___ Working data ___

(** Readers and writers running interleaved, one atomic piece at a time. *)
Inductive wpc := WIdle | WReadTest | WReadInc | WReading | WClaim | WWait | WWriting | WCrashed.

Record wsys := mkWSys { wmtx : ps_rw_mutex_t; wpcs : tid -> wpc }.

Definition set_wpc (t : tid) (p : wpc) (f : tid -> wpc) : tid -> wpc :=
  fun u => if bool_decide (u = t) then p else f u.

Definition wrun {A} (t : tid) (s : wsys) (m : M ps_rw_mutex_t A) (k : A -> wpc) : wsys :=
  match m (wmtx s) with
  | Ok (a, m') => mkWSys m' (set_wpc t (k a) (wpcs s))
  | _ => mkWSys (wmtx s) (set_wpc t WCrashed (wpcs s))
  end.

Inductive wstep (s : wsys) : wsys -> Prop :=
  | w_read t : wpcs s t = WIdle -> wstep s (mkWSys (wmtx s) (set_wpc t WReadTest (wpcs s)))
  | w_test t : wpcs s t = WReadTest ->
      wstep s (wrun t s rw_no_writer (fun ok => if ok : bool then WReadInc else WReadTest))
  | w_inc t : wpcs s t = WReadInc -> wstep s (wrun t s rw_inc_readers (fun _ => WReading))
  | w_runlock t : wpcs s t = WReading -> wstep s (wrun t s ps_read_unlock_rw_mutex (fun _ => WIdle))
  | w_write t : wpcs s t = WIdle -> wstep s (mkWSys (wmtx s) (set_wpc t WClaim (wpcs s)))
  | w_claim t : wpcs s t = WClaim -> wstep s (wrun t s rw_claim (fun _ => WWait))
  | w_wait t : wpcs s t = WWait ->
      wstep s (wrun t s rw_no_readers (fun ok => if ok : bool then WWriting else WWait))
  | w_wunlock t : wpcs s t = WWriting -> wstep s (wrun t s ps_write_unlock_rw_mutex (fun _ => WIdle)).

Definition wsys_init : wsys := mkWSys (ps_init_rw_mutex 0) (fun _ => WIdle).

(** ** Theorems *)


(** Two threads race; the first is inside while the second keeps trying. *)
Definition demo_race : sys :=
  thread_step lawful 2%positive (thread_step lawful 1%positive (thread_step lawful 2%positive
    (thread_step lawful 1%positive (thread_step lawful 1%positive (sys_init lawful))))).


(** How often a thread holds the recursive mutex between two of its calls. *)
Definition depth (p : rpc) : nat := match p with RIn d => d | _ => O end.





(** [ps_try_lock_rec_mutex] on a mutex the caller already holds reports
    success without counting, so that one unlock after a lock and a successful
    try-lock gives the mutex away: another thread can take it at once. *)
Theorem try_lock_rec_not_counted n k t u : t <> u ->
  exists m, (ps_lock_rec_mutex lawful (S n) t;;
    ok <- ps_try_lock_rec_mutex lawful t;
    kd_assert ok;;
    ps_unlock_rec_mutex lawful t;;
    ps_lock_rec_mutex lawful (S k) u) (ps_init_rec_mutex lawful) = Ok (tt, m) /\
    rlock_thread m = Some u.
Proof.
  intros Htu. exists (mkRec (Some u) 1 1). split; [| done].
  assert (E1 : forall n t, ps_lock_rec_mutex lawful (S n) t (ps_init_rec_mutex lawful)
    = Ok (tt, mkRec (Some t) 1 1)) by done.
  assert (E2 : ps_try_lock_rec_mutex lawful t (mkRec (Some t) 1 1) = Ok (true, mkRec (Some t) 1 1)).
  { unfold ps_try_lock_rec_mutex, rec_is_owner, bind. simpl. by rewrite bool_decide_true. }
  assert (E3 : ps_unlock_rec_mutex lawful t (mkRec (Some t) 1 1) = Ok (tt, ps_init_rec_mutex lawful)).
  { unfold ps_unlock_rec_mutex, rec_dec, bind. simpl. by rewrite bool_decide_true. }
  rewrite (bind_ok _ _ _ _ _ (E1 n t)) (bind_ok _ _ _ _ _ E2) bind_assert (bind_ok _ _ _ _ _ E3).
  apply E1.
Qed.

Lemma try_lock_rec_not_counted_witness : exists m,
  (ps_lock_rec_mutex lawful 1 1%positive;;
    ok <- ps_try_lock_rec_mutex lawful 1%positive;
    kd_assert ok;;
    ps_unlock_rec_mutex lawful 1%positive;;
    ps_lock_rec_mutex lawful 1 2%positive) (ps_init_rec_mutex lawful) = Ok (tt, m) /\
    rlock_thread m = Some 2%positive.
Proof. apply (try_lock_rec_not_counted 0 0 1%positive 2%positive). discriminate. Defined.

(** The reader-writer mutex does not exclude: a reader that passed the
    test of [is_writing] before a writer claimed the mutex increments the
    count after the writer saw it at zero, and both are inside. *)
Theorem rw_mutex_race : exists s, rtc wstep wsys_init s /\
  wpcs s 1%positive = WReading /\ wpcs s 2%positive = WWriting.
Proof.
  eexists. split.
  - eapply rtc_l; [apply (w_read _ 1%positive); reflexivity |].
    eapply rtc_l; [apply (w_test _ 1%positive); reflexivity |].
    eapply rtc_l; [apply (w_write _ 2%positive); reflexivity |].
    eapply rtc_l; [apply (w_claim _ 2%positive); reflexivity |].
    eapply rtc_l; [apply (w_wait _ 2%positive); reflexivity |].
    eapply rtc_l; [apply (w_inc _ 1%positive); reflexivity |]. apply rtc_refl.
  - by split; vm_compute.
Qed.

End Mutex.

___

* Activity
Using the data above, report how many lines include the string "wpcs" and add nothing to the number.

* Expected output
12